“People make up their minds within 90 seconds of their initial interactions with a product.” (Singh 2006)
Taking the above statement into consideration gives some idea of the importance of having a good logo for your business. You and your logo shall become inseparable, it will be on all your business cards that you hand out to potential clients or contacts, it will be on all your signage, it will be your letterhead, it will be on all your promotional products, and of course it may be on your own product. A lot of factors have to be taken into consideration when designing your logo, as you can see your logo and you should have a long and fruitful friendship.
“ In a climate of intensifying competition, where there is little functional differentiation in product performance and consumers have become more marketing-literate, articulate, powerful and even cynical, explicit brand claims are scrutinised, deconstructed and dismissed unless they offer genuine news and credible benefits.” (Braithwaite 2002)
There are certain characteristics that your logo should encompass, it should be:
Unique, your logo is your differentiator in today’s competitive market.
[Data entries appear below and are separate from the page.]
Lemma scaled_shl (m : positive) (j : nat) (k : Z) :
  scaled (shl m j) (k - Z.of_nat j) = scaled m k.
Proof.
  unfold scaled.
  destruct (Z.leb_spec 0 (k - Z.of_nat j)), (Z.leb_spec 0 k); try lia.
  - rewrite shl_add. do 2 f_equal. lia.
  - rewrite shr_shl by lia. do 2 f_equal. lia.
  - rewrite shr_shl_ge by lia. f_equal. lia.
Qed.

Lemma binary_round_scaled (s : bool) (m : positive) (e : Z) :
  let E := fexp prec emax (Z.pos (digits2_pos m) + e) in
  br s m e = finish s (scaled m (e - E)) E.
Proof.
  cbv zeta. unfold binary_round, shl_align, binary_round_aux.
  remember (fexp prec emax (Z.pos (digits2_pos m) + e)) as E eqn:HE.
  destruct (E - e) as [|d|d] eqn:Hd.
  - unfold shr_fexp. cbn [Zdigits2 shr_record_of_loc]. rewrite <- HE.
    replace (E - e) with 0 by lia. cbn [shr].
    replace (e - E) with 0 by lia. replace e with E by lia. reflexivity.
  - unfold shr_fexp. cbn [Zdigits2 shr_record_of_loc]. rewrite <- HE.
    rewrite Hd. cbn [shr]. rewrite iter_pos_nat.
    replace (e + Z.pos d) with E by lia.
    unfold scaled. replace (e - E) with (Z.neg d) by lia.
    reflexivity.
  - rewrite pos_iter_shl.
    unfold shr_fexp. cbn [Zdigits2 shr_record_of_loc].
    rewrite digits_shl.
    replace (fexp prec emax (Z.pos (digits2_pos m) + Z.of_nat (Pos.to_nat d) + E))
      with E by (rewrite HE at 1; f_equal; lia).
    rewrite Z.sub_diag. cbn [shr].
    unfold scaled. replace (e - E) with (Z.pos d) by lia. reflexivity.
Qed.

(** Rounding does not see how a number is split between mantissa and
    exponent. *)
Lemma binary_round_shl (s : bool) (m : positive) (j : nat) (e : Z) :
  br s (shl m j) (e - Z.of_nat j) = br s m e.
Proof.
  rewrite !binary_round_scaled. cbv zeta. rewrite digits_shl.
  replace (Z.pos (digits2_pos m) + Z.of_nat j + (e - Z.of_nat j))
    with (Z.pos (digits2_pos m) + e) by lia.
  set (E := fexp prec emax _).
  replace (e - Z.of_nat j - E) with (e - E - Z.of_nat j) by lia.
  now rewrite scaled_shl.
Qed.
(** C8.  GetCatalogs and GetSchemas, whatever the filters, succeed with
    a stream of one batch that has the fixed metadata schema, no row
    and one empty column per field (one for catalogs, two for
    schemas); the server, and with it the list of texts handed to the
    engine, is unchanged. *)
Theorem catalogs_and_schemas_are_empty
    (catalogs schemas : Schema) (command : CommandGetSchemas)
    (srv : SQLiteFlightSqlServer) :
  DoGetCatalogs catalogs srv
  = (Done (RecordBatchStream
             (BatchesReader
                [ {| batch_schema := catalogs; num_rows := 0;
                     columns := [ [] ] |} ])), srv)
  /\ DoGetSchemas schemas command srv
     = (Done (RecordBatchStream
                (BatchesReader
                   [ {| batch_schema := schemas; num_rows := 0;
                        columns := [ []; [] ] |} ])), srv)
  /\ prepared_texts (db_ (snd (DoGetCatalogs catalogs srv)))
     = prepared_texts (db_ srv)
  /\ prepared_texts (db_ (snd (DoGetSchemas schemas command srv)))
     = prepared_texts (db_ srv).
Proof. repeat split. Qed.

End MetadataFacts.

(** ** Parameter binding *)

Module BinderFacts.
Import Uuid Server RegistryFacts.

Lemma strlen_c_str (s : list byte) :
  strlen (c_str s) = Z.of_nat (List.length (before_NUL s)).
Proof.
  unfold c_str. induction s as [| b s IH]; [reflexivity |].
  cbn [app strlen before_NUL].
  destruct (Byte.eqb b "000"%byte); [reflexivity |].
  rewrite IH. cbn [List.length]. lia.
Qed.

Lemma before_NUL_length (s : list byte) :
  (List.length (before_NUL s) <= List.length s)%nat.
Proof.
  induction s as [| b s IH]; cbn; [lia |].
  destruct (Byte.eqb b "000"%byte); cbn; lia.
Qed.

Lemma take_before_NUL (s : list byte) :
  take (List.length (before_NUL s)) (c_str s) = before_NUL s.
Proof.
  unfold c_str. induction s as [| b s IH]; [reflexivity |].
  cbn [before_NUL]. destruct (Byte.eqb b "000"%byte); [reflexivity |].
  cbn. now rewrite IH.
Qed.

Lemma before_NUL_first (pre post : list byte) :
  Forall (fun b => b <> "000"%byte) pre ->
  before_NUL (pre ++ "000"%byte :: post) = pre.
Proof.
  induction 1 as [| b pre Hb Hpre IH]; [reflexivity |].
  cbn. destruct (Byte.eqb b "000"%byte) eqn:Eb;
    [apply Byte.byte_dec_bl in Eb; contradiction |].
  now rewrite IH.
Qed.

Lemma before_NUL_none (s : list byte) :
  Forall (fun b => b <> "000"%byte) s -> before_NUL s = s.
Proof.
  induction 1 as [| b s Hb Hs IH]; [reflexivity |].
  cbn. destruct (Byte.eqb b "000"%byte) eqn:Eb;
    [apply Byte.byte_dec_bl in Eb; contradiction |].
  now rewrite IH.
Qed.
Relevant, your logo should be relevant to your market and it should portray clearly the image you want to associate with your business.
Appealing, your logo should be appealing to your target market, do not make it too specific to one market segment though or you may alienate potential customers.
Great consideration has to be taken when you decide which image to associate with your business, people use imagery as a way of aiding memory, a good image which encompasses the above characteristics will have a greater chance of being recalled by a potential consumer.
See, I was just testing you there but I am sure you can instantly recall Starbuck’s prestigious logo.
Imagery does not just help in producing an aesthetically pleasing picture, it has been scientifically proven that certain images produce physiological changes, Braithwaite 2005 states that, imagery of various kinds produces physiological effects of heart rate, pupil dilation and blood sugar. This may surprise you but the right imagery coupled along with the right colour could be unbelievably paramount in the success of your company’s logo. It has been shown that red stimulates appetite and yellow attracts attention, hello McDonalds. Blue and green suggest calmness and hygiene, white suggests purity, sterility and youth. Black is a multi-dimensional colour that can mean classic or new, it also has an ominous characteristic symbolizing death. Orange is energy, enthusiasm, ‘get-it-done’ attitude, and balance. Indigo symbolises intuition and violet has connotations of magic. Colour also has very strong ties to culture so attention has to be paid to which country you are operating in and what colours are going to be the most productive for your business. The human subconscious turns colour instantaneously into messages and this whole process happens faster than it takes to read a single word. Therefore selecting the right colour is one of the most difficult decisions a business will make and is not one to be taken lightly.
“Prudent use of colours can contribute not only to differentiating products from competitors, but also to influencing moods and feelings.” (Singh 2006)
The correct use of images and colour in your logo will go a long way in helping to establish profitable and sustaining relationships with your customers. It is maybe useful to think of some of the most successful logos in graphic design history, what do they all have in common? Simplicity.
Shell – Raymond Lowey 1971
Innocent Smoothies – Deepend 1999
The London Underground – Edward Jonston 1918
Apple – Regis McKenna Advertising
In conclusion, get the right imagery, use the right colours and make it relevant, unique and appealing to your target market and you are most definitely onto a winner when it comes to successful logo design.